▶ [TASK STATEMENT]:
Retype, word for word, each line between the lines holding "Definition ev_in (t0" and "(** The key", inclusive, and leave the rest of the data alone.

▶ [DATA SUPPLIED]:
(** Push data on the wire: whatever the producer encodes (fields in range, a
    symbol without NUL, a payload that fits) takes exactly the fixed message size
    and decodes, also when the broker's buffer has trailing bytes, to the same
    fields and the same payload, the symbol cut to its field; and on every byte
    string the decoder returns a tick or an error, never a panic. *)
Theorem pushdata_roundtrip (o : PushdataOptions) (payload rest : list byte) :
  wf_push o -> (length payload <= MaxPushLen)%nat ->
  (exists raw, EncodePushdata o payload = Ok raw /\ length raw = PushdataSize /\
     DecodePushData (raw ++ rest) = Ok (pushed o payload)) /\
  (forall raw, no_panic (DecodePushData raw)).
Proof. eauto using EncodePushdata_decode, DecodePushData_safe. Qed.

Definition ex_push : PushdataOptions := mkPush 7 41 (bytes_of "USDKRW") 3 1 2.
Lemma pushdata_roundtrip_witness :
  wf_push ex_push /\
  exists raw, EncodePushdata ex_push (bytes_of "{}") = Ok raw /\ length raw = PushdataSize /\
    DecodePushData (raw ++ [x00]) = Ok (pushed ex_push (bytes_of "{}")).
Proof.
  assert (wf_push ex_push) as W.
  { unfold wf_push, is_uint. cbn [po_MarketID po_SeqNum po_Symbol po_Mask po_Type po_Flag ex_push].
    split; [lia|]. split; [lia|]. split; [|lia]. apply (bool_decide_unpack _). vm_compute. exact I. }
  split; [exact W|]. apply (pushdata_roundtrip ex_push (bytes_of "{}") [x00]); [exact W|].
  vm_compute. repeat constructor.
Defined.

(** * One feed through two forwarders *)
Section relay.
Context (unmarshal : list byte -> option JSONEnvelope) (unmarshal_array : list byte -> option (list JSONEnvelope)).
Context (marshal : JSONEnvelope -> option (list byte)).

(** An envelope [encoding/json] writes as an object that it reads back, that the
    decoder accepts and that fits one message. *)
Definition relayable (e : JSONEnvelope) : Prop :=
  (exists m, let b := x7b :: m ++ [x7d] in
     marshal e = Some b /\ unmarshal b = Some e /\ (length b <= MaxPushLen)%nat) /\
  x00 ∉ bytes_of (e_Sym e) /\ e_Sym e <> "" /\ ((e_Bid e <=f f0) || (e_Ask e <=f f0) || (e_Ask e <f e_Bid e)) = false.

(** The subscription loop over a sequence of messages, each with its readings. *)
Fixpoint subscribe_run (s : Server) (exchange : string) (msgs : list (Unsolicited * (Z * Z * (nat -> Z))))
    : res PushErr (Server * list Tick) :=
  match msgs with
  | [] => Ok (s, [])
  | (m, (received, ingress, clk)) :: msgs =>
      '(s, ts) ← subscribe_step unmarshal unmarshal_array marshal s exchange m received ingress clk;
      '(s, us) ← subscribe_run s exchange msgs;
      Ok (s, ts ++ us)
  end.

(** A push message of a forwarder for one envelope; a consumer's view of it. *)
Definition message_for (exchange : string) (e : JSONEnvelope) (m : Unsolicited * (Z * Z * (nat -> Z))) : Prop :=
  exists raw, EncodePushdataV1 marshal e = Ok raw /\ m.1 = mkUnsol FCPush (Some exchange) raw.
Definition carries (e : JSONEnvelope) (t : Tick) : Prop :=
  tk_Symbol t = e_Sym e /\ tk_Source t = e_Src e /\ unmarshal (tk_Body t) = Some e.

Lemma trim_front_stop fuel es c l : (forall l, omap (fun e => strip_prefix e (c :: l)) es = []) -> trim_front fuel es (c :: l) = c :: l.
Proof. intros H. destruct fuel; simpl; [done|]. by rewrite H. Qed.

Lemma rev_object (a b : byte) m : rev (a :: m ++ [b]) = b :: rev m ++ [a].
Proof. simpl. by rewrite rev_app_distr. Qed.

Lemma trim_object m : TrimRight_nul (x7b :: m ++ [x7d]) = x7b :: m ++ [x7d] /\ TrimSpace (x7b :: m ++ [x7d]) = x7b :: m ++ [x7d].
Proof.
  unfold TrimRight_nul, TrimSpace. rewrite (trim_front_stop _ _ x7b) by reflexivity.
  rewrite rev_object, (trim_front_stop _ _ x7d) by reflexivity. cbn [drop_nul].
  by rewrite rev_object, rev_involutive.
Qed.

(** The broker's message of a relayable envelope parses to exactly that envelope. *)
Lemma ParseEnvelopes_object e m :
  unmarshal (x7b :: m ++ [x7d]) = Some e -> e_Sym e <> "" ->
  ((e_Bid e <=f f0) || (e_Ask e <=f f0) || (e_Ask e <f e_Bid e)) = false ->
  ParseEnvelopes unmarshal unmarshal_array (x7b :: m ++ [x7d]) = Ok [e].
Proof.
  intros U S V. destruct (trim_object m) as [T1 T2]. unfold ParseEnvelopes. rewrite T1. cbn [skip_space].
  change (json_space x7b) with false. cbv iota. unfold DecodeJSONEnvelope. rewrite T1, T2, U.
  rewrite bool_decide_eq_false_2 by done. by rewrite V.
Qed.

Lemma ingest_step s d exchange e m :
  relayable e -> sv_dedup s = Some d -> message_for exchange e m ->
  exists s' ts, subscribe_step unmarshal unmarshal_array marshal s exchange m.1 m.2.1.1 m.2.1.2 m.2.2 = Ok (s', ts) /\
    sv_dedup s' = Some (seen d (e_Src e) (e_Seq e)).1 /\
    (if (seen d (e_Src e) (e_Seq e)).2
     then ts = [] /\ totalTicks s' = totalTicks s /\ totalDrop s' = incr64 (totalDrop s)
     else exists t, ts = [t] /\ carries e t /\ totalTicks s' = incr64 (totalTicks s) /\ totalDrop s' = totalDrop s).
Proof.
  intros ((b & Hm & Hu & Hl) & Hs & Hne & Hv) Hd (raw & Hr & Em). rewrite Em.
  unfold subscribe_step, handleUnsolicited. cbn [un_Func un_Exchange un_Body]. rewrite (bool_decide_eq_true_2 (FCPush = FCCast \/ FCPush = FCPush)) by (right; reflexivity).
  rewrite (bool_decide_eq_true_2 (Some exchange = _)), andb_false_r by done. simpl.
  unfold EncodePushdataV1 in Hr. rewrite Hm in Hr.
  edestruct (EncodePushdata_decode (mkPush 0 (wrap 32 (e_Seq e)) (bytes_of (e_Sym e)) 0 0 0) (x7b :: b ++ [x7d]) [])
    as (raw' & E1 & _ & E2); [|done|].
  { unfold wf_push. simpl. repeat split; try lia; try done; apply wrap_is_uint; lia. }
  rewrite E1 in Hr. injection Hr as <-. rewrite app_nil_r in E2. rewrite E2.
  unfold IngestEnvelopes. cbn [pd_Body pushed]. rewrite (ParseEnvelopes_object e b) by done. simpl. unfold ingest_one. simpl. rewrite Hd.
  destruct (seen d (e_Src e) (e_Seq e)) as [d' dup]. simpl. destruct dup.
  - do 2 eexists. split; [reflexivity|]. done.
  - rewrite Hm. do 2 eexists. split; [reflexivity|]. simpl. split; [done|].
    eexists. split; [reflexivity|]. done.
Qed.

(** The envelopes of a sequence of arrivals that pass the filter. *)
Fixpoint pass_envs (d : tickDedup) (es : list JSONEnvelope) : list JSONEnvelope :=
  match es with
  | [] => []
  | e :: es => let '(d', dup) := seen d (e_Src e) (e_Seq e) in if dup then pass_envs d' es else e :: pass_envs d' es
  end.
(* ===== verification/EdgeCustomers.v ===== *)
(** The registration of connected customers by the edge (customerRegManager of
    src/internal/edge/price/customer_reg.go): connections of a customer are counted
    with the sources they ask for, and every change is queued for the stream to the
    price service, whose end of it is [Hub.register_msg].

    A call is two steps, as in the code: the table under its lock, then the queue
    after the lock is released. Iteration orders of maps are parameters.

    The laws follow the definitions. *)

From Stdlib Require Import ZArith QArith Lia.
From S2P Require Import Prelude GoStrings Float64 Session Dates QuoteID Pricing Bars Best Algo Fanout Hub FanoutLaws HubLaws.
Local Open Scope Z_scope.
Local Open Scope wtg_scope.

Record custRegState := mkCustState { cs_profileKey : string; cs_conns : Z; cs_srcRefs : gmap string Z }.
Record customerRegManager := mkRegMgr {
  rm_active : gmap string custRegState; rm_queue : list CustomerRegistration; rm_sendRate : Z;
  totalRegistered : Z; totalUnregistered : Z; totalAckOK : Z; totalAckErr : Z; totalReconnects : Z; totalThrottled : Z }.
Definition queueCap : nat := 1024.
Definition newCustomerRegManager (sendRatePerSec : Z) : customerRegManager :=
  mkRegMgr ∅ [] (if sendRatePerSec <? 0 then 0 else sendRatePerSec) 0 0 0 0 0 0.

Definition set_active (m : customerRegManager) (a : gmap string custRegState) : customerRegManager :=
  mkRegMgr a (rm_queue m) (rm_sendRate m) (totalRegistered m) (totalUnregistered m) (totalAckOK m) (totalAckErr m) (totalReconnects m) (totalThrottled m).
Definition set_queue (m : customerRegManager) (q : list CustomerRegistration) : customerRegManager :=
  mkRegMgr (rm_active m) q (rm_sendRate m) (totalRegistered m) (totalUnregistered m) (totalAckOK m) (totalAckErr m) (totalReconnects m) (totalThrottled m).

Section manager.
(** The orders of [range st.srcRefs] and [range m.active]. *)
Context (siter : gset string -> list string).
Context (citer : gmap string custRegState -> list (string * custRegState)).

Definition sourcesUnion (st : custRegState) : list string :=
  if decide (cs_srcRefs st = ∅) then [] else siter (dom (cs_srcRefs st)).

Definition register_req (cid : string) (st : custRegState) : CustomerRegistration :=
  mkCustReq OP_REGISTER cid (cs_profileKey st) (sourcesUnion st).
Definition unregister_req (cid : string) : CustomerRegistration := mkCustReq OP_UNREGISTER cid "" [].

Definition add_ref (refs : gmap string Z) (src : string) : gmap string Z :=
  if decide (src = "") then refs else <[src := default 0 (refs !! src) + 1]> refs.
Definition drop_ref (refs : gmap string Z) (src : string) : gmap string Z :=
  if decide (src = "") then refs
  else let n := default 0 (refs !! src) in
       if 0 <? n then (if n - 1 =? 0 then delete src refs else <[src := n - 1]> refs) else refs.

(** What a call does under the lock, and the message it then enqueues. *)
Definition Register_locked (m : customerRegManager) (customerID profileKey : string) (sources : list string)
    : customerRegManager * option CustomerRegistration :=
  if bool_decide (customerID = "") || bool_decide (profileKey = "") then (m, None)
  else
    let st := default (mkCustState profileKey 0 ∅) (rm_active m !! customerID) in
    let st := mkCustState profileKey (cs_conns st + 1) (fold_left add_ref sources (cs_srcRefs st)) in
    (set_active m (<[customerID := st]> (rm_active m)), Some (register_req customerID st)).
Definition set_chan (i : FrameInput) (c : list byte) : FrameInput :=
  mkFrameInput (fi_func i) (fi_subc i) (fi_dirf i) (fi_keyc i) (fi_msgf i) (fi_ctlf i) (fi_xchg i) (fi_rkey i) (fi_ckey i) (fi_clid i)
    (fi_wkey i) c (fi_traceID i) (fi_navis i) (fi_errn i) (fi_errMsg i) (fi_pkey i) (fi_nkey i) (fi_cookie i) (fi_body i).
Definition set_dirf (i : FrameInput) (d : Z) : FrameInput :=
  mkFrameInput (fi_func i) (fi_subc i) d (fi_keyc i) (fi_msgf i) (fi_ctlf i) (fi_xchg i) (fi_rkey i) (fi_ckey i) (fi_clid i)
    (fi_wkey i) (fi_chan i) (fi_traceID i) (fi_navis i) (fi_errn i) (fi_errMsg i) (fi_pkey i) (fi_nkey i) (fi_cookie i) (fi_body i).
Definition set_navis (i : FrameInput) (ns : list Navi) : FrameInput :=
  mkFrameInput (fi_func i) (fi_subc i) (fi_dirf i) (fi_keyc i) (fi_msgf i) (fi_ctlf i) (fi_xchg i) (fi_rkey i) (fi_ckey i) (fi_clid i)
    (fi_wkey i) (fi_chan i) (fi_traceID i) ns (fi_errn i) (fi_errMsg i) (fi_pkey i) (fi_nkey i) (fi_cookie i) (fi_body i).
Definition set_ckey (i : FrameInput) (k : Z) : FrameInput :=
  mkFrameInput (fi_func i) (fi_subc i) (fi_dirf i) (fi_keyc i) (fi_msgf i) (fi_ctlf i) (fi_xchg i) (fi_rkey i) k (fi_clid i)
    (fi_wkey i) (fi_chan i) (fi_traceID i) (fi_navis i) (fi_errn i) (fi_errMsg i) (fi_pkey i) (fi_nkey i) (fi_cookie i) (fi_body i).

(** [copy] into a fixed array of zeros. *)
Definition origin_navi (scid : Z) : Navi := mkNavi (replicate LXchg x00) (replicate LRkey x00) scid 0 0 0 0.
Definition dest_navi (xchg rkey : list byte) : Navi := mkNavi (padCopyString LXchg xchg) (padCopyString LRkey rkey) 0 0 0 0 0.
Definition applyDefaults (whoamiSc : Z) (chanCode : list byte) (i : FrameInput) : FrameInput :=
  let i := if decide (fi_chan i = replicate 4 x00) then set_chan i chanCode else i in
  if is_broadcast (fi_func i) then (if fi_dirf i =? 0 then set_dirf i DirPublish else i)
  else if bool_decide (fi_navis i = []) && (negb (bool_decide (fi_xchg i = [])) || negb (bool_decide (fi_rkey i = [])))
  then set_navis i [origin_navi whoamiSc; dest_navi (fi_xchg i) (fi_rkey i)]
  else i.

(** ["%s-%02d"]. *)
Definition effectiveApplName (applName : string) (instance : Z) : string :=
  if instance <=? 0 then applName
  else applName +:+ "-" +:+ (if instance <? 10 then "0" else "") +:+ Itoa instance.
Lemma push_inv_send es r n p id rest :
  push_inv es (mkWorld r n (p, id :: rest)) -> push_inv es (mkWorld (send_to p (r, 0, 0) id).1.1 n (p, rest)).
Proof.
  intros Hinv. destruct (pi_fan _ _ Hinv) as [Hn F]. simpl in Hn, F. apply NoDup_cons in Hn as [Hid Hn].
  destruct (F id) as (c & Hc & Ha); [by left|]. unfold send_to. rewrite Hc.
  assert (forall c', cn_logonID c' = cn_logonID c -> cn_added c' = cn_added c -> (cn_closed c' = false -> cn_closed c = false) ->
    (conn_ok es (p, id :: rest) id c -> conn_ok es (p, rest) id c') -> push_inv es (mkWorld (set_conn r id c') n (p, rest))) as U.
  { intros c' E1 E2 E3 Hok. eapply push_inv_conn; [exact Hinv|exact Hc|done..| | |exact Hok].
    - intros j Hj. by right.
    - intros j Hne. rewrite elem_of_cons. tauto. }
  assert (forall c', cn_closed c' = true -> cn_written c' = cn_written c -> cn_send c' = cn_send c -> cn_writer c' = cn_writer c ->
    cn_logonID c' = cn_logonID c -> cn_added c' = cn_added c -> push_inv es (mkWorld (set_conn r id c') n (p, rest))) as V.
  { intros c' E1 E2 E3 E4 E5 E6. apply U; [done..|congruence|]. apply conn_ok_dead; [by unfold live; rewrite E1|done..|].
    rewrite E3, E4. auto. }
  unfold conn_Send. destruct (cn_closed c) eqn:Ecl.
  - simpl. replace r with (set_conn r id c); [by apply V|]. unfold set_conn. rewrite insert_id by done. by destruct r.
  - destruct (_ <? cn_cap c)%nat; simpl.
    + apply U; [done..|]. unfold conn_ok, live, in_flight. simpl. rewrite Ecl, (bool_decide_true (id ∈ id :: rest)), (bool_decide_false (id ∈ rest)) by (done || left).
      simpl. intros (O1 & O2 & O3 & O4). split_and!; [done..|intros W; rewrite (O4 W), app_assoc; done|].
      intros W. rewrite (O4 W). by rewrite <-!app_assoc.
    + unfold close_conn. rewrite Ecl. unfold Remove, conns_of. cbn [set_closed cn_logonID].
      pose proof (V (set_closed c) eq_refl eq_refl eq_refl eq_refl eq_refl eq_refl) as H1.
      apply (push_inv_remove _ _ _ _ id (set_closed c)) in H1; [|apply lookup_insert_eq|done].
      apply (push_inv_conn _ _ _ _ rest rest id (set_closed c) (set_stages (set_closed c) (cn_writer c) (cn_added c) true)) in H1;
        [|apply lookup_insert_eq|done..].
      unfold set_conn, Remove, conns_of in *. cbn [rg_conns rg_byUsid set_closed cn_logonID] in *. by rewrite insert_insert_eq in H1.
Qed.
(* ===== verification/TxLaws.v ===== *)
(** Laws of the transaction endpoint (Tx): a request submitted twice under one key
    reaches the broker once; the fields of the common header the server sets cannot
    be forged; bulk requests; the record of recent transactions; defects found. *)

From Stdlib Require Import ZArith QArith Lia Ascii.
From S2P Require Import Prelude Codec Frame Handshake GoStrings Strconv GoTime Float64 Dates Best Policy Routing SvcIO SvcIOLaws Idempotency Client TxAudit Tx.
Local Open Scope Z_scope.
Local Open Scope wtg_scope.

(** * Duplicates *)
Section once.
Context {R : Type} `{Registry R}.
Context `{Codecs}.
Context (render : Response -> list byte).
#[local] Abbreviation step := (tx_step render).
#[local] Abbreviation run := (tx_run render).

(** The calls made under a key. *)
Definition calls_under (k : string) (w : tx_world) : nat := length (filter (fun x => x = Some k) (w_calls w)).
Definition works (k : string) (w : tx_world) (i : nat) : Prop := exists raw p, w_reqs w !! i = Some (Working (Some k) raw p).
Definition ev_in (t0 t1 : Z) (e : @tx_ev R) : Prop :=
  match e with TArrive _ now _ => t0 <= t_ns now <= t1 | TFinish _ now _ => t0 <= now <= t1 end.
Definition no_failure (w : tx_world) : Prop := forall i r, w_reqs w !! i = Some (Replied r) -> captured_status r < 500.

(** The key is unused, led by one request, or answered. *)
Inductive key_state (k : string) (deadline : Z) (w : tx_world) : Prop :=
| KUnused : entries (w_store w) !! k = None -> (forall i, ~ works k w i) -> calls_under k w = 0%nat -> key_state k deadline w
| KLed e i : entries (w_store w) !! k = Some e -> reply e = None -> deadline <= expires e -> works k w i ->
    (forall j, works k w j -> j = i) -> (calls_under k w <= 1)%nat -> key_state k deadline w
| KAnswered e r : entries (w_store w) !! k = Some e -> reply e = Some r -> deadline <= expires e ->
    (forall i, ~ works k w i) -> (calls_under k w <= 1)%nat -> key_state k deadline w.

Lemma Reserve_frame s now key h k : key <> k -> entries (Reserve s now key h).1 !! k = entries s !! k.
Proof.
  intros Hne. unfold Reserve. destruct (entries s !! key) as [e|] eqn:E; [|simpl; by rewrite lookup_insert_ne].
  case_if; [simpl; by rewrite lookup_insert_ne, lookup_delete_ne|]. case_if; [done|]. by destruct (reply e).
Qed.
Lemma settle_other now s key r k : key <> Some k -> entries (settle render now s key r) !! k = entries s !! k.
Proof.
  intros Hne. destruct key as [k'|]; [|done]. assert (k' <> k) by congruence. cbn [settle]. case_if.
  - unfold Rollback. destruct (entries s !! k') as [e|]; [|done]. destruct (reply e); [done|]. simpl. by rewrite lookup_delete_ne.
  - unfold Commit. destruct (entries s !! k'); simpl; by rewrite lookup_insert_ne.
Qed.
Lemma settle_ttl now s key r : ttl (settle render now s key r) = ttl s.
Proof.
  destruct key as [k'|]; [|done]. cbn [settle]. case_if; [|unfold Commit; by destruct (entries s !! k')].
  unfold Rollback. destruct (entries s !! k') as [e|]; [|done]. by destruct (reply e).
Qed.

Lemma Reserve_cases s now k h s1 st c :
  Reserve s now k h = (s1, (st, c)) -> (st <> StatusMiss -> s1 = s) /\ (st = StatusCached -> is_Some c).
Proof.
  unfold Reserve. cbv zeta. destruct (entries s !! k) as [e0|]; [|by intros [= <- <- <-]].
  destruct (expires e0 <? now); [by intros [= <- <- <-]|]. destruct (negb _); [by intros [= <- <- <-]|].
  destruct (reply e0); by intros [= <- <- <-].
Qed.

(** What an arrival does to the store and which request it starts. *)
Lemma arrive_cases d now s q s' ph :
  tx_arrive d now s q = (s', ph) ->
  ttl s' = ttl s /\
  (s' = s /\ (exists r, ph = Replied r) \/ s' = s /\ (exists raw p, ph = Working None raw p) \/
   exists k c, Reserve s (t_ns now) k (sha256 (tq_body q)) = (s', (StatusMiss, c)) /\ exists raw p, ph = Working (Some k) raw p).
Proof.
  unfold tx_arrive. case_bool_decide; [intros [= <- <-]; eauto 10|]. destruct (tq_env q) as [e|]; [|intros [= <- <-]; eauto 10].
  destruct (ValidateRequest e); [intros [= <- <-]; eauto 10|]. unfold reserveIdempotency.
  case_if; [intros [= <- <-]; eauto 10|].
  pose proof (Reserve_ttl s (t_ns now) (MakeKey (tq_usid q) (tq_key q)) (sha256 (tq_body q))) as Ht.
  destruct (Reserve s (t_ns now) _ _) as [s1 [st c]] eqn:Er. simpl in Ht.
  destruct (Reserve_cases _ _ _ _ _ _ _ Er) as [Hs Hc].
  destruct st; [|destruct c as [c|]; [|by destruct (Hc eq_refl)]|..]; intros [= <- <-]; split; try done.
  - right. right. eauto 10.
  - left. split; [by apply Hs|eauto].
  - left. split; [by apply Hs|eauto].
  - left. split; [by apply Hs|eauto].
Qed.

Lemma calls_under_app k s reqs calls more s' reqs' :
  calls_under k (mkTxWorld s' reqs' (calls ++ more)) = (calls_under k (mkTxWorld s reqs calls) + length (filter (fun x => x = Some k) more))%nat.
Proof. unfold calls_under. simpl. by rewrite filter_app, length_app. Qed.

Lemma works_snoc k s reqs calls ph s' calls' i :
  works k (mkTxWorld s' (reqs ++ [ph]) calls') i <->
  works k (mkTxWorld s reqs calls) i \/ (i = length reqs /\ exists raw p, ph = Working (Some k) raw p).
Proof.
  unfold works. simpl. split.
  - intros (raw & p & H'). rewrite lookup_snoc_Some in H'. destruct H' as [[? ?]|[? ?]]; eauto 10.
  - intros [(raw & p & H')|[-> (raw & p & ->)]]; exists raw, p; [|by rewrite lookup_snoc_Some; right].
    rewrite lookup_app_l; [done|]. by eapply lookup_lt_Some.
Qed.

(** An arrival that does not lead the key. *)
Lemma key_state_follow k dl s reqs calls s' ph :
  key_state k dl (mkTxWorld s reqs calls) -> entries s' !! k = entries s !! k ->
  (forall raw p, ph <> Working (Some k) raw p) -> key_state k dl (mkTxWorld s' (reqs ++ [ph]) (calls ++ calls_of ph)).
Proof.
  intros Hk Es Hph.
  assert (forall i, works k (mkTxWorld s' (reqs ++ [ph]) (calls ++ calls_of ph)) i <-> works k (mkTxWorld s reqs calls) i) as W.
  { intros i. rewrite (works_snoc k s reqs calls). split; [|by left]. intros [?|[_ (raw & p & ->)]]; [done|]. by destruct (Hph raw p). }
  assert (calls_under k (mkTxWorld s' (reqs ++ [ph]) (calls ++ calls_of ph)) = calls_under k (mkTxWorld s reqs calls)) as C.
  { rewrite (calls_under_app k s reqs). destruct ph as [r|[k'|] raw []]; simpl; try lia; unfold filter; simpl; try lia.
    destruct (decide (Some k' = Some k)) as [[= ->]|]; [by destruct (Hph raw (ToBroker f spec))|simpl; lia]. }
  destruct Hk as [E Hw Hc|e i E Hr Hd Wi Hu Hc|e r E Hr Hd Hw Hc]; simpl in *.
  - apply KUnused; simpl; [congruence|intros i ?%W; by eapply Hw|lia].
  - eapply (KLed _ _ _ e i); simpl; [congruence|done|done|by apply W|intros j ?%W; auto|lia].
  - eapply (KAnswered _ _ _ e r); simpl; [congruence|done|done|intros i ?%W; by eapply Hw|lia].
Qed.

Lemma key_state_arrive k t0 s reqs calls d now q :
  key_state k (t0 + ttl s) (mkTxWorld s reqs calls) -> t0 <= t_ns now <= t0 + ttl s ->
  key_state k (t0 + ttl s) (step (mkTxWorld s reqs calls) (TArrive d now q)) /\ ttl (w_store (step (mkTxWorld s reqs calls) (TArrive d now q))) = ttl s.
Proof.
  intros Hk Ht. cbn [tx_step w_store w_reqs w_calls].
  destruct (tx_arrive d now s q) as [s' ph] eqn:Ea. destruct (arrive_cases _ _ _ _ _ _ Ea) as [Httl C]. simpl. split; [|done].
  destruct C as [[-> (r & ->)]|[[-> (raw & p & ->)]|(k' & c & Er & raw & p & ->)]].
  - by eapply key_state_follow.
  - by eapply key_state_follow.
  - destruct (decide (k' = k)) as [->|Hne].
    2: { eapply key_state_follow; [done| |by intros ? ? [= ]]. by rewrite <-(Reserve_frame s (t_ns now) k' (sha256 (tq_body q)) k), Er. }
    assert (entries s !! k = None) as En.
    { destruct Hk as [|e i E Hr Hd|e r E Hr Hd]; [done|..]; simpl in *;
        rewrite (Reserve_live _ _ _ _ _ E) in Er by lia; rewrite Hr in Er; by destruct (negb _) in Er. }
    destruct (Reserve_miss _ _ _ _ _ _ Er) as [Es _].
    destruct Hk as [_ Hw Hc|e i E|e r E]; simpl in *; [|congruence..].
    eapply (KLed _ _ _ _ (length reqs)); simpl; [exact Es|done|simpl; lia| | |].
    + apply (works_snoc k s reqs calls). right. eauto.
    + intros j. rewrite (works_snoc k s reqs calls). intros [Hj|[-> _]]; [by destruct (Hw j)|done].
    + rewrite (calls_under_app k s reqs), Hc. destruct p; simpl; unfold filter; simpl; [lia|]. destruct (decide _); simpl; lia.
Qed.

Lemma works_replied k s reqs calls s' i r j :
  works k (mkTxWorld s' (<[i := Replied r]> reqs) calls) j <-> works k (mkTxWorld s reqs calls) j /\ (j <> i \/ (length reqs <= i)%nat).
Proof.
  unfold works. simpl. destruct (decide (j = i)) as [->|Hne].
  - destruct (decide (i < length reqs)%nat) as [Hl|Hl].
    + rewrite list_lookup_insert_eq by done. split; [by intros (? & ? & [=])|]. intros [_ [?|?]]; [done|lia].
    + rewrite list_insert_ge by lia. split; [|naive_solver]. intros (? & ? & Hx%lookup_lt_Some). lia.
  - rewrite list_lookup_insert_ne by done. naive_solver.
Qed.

▶ [TASK RESULT]:
Definition ev_in (t0 t1 : Z) (e : @tx_ev R) : Prop :=
  match e with TArrive _ now _ => t0 <= t_ns now <= t1 | TFinish _ now _ => t0 <= now <= t1 end.
Definition no_failure (w : tx_world) : Prop := forall i r, w_reqs w !! i = Some (Replied r) -> captured_status r < 500.

(** The key is unused, led by one request, or answered. *)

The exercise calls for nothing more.